Exercise: Implement REINFORCE for CartPole. Use a neural network policy that outputs action probabilities via softmax. Train with baseline (optional) and plot the episode returns. Note the high variance.
Professor’s hints
- Policy network: input state (4-dim for CartPole), hidden layer(s), output 2 logits; apply softmax to get \(\pi(a|s)\). Sample action, compute \(\log \pi(a_t|s_t)\), store states, actions, rewards for the episode.
- After the episode, compute returns \(G_t\) from each step (loop backward or use discount factor). Loss = \(-\sum_t G_t \log \pi(a_t|s_t)\) (negative because we minimize loss but want to maximize return). Then
loss.backward()and optimizer step. - Optional baseline: subtract a state-dependent baseline \(b(s_t)\) from \(G_t\) in the loss (e.g. a learned V(s)); estimate V with another network or running average.

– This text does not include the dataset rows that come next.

(** A refresh that is due draws the whole panel, every colour depth: it reads and writes
    within the frame buffer, the table of colours and a surface of 384 by 64 pixels, which it
    fills; each pixel of the surface is white or black as the pixel of the panel that it
    magnifies is lit or not; and no refresh is due afterwards. *)
Theorem refresh_shows_pixels bpp n s :
  ssd_ok s → redraw s ≠ 0 → bytes_per_pixel bpp = Some n →
  ∃ dest, ssd0303_update_display bpp s = Ok (Some dest, set_redraw s 0) ∧ Z.of_nat (length dest) = 64 * (384 * n) ∧
    ∀ Y X c, (Y < 64)%nat → (X < 384)%nat → (c < Z.to_nat n)%nat →
      dest !! ((Y * 384 + X) * Z.to_nat n + c)%nat = Some (if lit s (Y / 4) (X / 4) then 0xff else 0).
Proof.
  intros Hok Hr Hn. destruct (colour_table bpp n Hn) as (tab & Htab & H1 & H0).
  assert (0 < n) as Hpos by (unfold bytes_per_pixel in Hn; repeat case_match; simplify_eq; lia).
  set (w := Z.to_nat (n * MAGNIFY)) in *. assert (w = 4 * Z.to_nat n)%nat as Hw by (unfold w, MAGNIFY; lia).
  set (cs := if truth (flash s) then (0, 0) else if truth (inverse s) then (0, n * MAGNIFY) else (n * MAGNIFY, 0)).
  set (v := λ c, if c =? 0 then 0xff else 0).
  assert (∀ c, c = 0 ∨ c = n * MAGNIFY → copied tab c (Z.of_nat w) = Ok (replicate w (v c))) as Hcop.
  { unfold v. intros c [-> | ->]; [done|]. rewrite (proj2 (Z.eqb_neq _ _)); [done|unfold MAGNIFY; lia]. }
  assert (copied tab cs.1 (Z.of_nat w) = Ok (replicate w (v cs.1))) as Hc0 by (apply Hcop; unfold cs; repeat case_match; auto).
  assert (copied tab cs.2 (Z.of_nat w) = Ok (replicate w (v cs.2))) as Hc1 by (apply Hcop; unfold cs; repeat case_match; auto).
  exists (screen s w (v cs.1) (v cs.2)). split_and!.
  - unfold ssd0303_update_display. rewrite (proj2 (Z.eqb_neq _ _) Hr), Hn.
    destruct (memset _ 0 0xff _) as [t1|]; [|done]. cbn [mbind res_bind] in *. rewrite Htab. cbn [mbind res_bind].
    fold cs. rewrite (surjective_pairing cs). replace (n * MAGNIFY) with (Z.of_nat w) by (unfold w, MAGNIFY; lia).
    by rewrite (draw_lines_spec s tab cs.1 cs.2 w Hok (v cs.1) (v cs.2)).
  - rewrite length_screen. lia.
  - intros Y X c HY HX Hc.
    pose proof (Nat.div_mod_eq Y 4) as EY. pose proof (Nat.div_mod_eq X 4) as EX.
    pose proof (Nat.mod_upper_bound Y 4 ltac:(lia)) as MY. pose proof (Nat.mod_upper_bound X 4 ltac:(lia)) as MX.
    replace ((Y * 384 + X) * Z.to_nat n + c)%nat
      with (Y / 4 * (4 * (96 * w)) + (Y mod 4 * (96 * w) + (X / 4 * w + (X mod 4 * Z.to_nat n + c))))%nat by (rewrite Hw; nia).
    rewrite screen_lookup; [|apply Nat.Div0.div_lt_upper_bound; lia|done|apply Nat.Div0.div_lt_upper_bound; lia|rewrite Hw; nia].
    f_equal. unfold colour, lit, cs, v. assert (n * MAGNIFY =? 0 = false) as Hne by (apply Z.eqb_neq; unfold MAGNIFY; lia).
    destruct (truth (flash s)), (truth (inverse s)), (pixel s (Y / 4) (X / 4)); cbn [fst snd orb xorb]; rewrite ?Hne; done.
Qed.

(** ** From the registers of the I2C controller to the panel *)

(** The bytes that go to a place of the frame buffer: page, low and high half of the column,
    then pixels. *)
Definition draw_bytes (page c : Z) (data : list Z) : list Z :=
  [0xb0 + page; 0x80; c mod 16; 0x80; 0x10 + c / 16; 0x40] ++ data.

Lemma between_true lo hi x : lo <= x <= hi → between lo hi x = true.
Proof. intros Hx. unfold between. rewrite !(proj2 (Z.leb_le _ _)); lia || done. Qed.
Lemma between_false lo hi x : x < lo ∨ hi < x → between lo hi x = false.
Proof. intros Hx. unfold between. apply andb_false_iff. rewrite !Z.leb_gt. lia. Qed.

Lemma command_page p s : 0 <= p < 8 → ssd0303_command (0xb0 + p) s = set_pos s p (col s).
Proof. intros Hp. assert (∃ k, (k < 8)%nat ∧ p = Z.of_nat k) as (k & Hk & ->) by (exists (Z.to_nat p); lia). by do 8 (destruct k as [|k]; [done|]); lia. Qed.
Lemma command_low l s : 0 <= l < 16 → ssd0303_command l s = set_pos s (row s) (Z.lor (Z.land (col s) 0xf0) l).
Proof.
  intros Hl. unfold ssd0303_command. rewrite between_true by lia. change 0xf with (2 ^ 4 - 1) at 1. by rewrite land_mod, Z.mod_small by lia.
Qed.
Lemma command_high h s : 0 <= h < 16 → ssd0303_command (0x10 + h) s = set_pos s (row s) (Z.lor (Z.land (col s) 0x0f) (Z.shiftl h 4)).
Proof.
  intros Hh. unfold ssd0303_command. rewrite between_false, between_true by lia. f_equal. f_equal. f_equal.
  change 0xf with (2 ^ 4 - 1). rewrite land_mod by lia. replace (0x10 + h) with (h + 1 * 2 ^ 4) by lia. rewrite Z.mod_add, Z.mod_small; lia.
Qed.

(** The two halves of a column. *)
Lemma column_halves x c : 0 <= c < 256 → Z.lor (Z.land (Z.lor (Z.land x 0xf0) (c mod 16)) 0x0f) (Z.shiftl (c / 16) 4) = c.
Proof.
  intros Hc. rewrite Z.land_lor_distr_l, <- Z.land_assoc. change (Z.land 0xf0 0x0f) with 0. rewrite Z.land_0_r, Z.lor_0_l.
  change 0x0f with (2 ^ 4 - 1). change 16 with (2 ^ 4). rewrite land_mod, Z.mod_mod by lia.
  rewrite Z.shiftl_mul_pow2, Z.lor_comm, lor_add by (try apply Z.mod_pos_bound; lia). rewrite Z.mul_comm. symmetry. apply Z.div_mod. lia.
Qed.

(** A command, after its control byte. *)
Lemma send_command d bs s :
  mode s = SSD0303_IDLE → cmd_state s = SSD0303_CMD_NONE → slave_sends (0x80 :: d :: bs) s = slave_sends bs (ssd0303_command d s).
Proof. destruct s. cbn. by intros -> ->. Qed.

(** Sending pixels: they land side by side. *)
Lemma sends_data data s :
  ssd_ok s → mode s = SSD0303_DATA → Forall (λ d, 0 <= d < 256) data → col s + Z.of_nat (length data) <= 132 →
  ∃ s', slave_sends data s = Ok s' ∧ ssd_ok s' ∧
    framebuffer s' = list_inserts (Z.to_nat (col s + row s * 132)) data (framebuffer s) ∧
    flash s' = flash s ∧ inverse s' = inverse s ∧ (data ≠ [] → redraw s' ≠ 0).
Proof.
  intros Hok Hm Hd Hc. revert s Hok Hm Hc. induction Hd as [|d data Hd _ IH]; intros s Hok Hm Hc; [by exists s|]. cbn [length] in Hc.
  destruct (ssd0303_send_ok d s Hok Hd) as (r & s1 & Hs1 & Hok1). rewrite send_data in Hs1 by (done || lia). injection Hs1 as <- Hs1.
  cbn [slave_sends send_cb ssd0303_info]. rewrite send_data by (done || lia). rewrite Hs1. cbn [mbind res_bind].
  destruct (IH s1 Hok1) as (s' & Hs' & Hok' & Hfb & Hfl & Hin & Hr); [by subst s1|subst s1; cbn; lia|].
  exists s'. split_and!; [done|done| |by rewrite Hfl; subst s1|by rewrite Hin; subst s1|].
  - rewrite Hfb. subst s1. cbn [framebuffer col row set_redraw set_pos set_framebuffer]. cbn [list_inserts].
    destruct Hok as [Hrow Hcol _ _ _]. replace (Z.to_nat (col s + 1 + row s * 132)) with (S (Z.to_nat (col s + row s * 132))) by lia.
    symmetry. apply list_insert_inserts_lt. lia.
  - intros _. destruct data; [|by apply Hr]. injection Hs' as <-. subst s1. done.
Qed.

- Plot episode return over time; you will likely see high variance (returns jump up and down). Compare with and without baseline if implemented.
Common pitfalls
- Using reward instead of return: The gradient uses \(G_t\) (return from step \(t\) to end), not just \(r_t\). Sum discounted rewards from \(t\) onward.
- Wrong sign on loss: PyTorch minimizes loss; we want to maximize return, so loss = -\( \sum_t G_t \log \pi(a_t|s_t) \) (minus the policy gradient objective).
- Not normalizing returns (optional): For stability, some implementations normalize \(G_t\) to zero mean and unit variance over the batch; helps with learning rate.
Worked solution (warm-up: G_t and REINFORCE update)
Warm-up: \(G_0 = 0 + 0.9\cdot 0 + 0.81\cdot 1 = 0.81\), \(G_1 = 0 + 0.9\cdot 1 = 0.9\), \(G_2 = 1\). REINFORCE update (one term per step): \(\theta \leftarrow \theta + \alpha \sum_t \nabla_\theta \log \pi(a_t|s_t) \cdot G_t\). So we multiply the log-probability gradient at each step by the return from that step; higher returns get more weight, which pushes the policy toward actions that led to high return.
Extra practice
- Warm-up: For a 3-step episode with rewards [0, 0, 1] and \(\gamma=0.9\), write \(G_0, G_1, G_2\). Then write the REINFORCE update (one term per step) in symbols.
- Coding: Implement REINFORCE without a baseline for CartPole. Log the standard deviation of the last 10 episode returns every 100 episodes. Does it decrease over training?
- Challenge: Add a simple baseline \(b(s) = V_\phi(s)\) (one hidden layer). Train V to minimize \((G_t - V(s_t))^2\) and use \(G_t - V(s_t)\) in the policy gradient. Compare variance of updates and learning speed with and without baseline.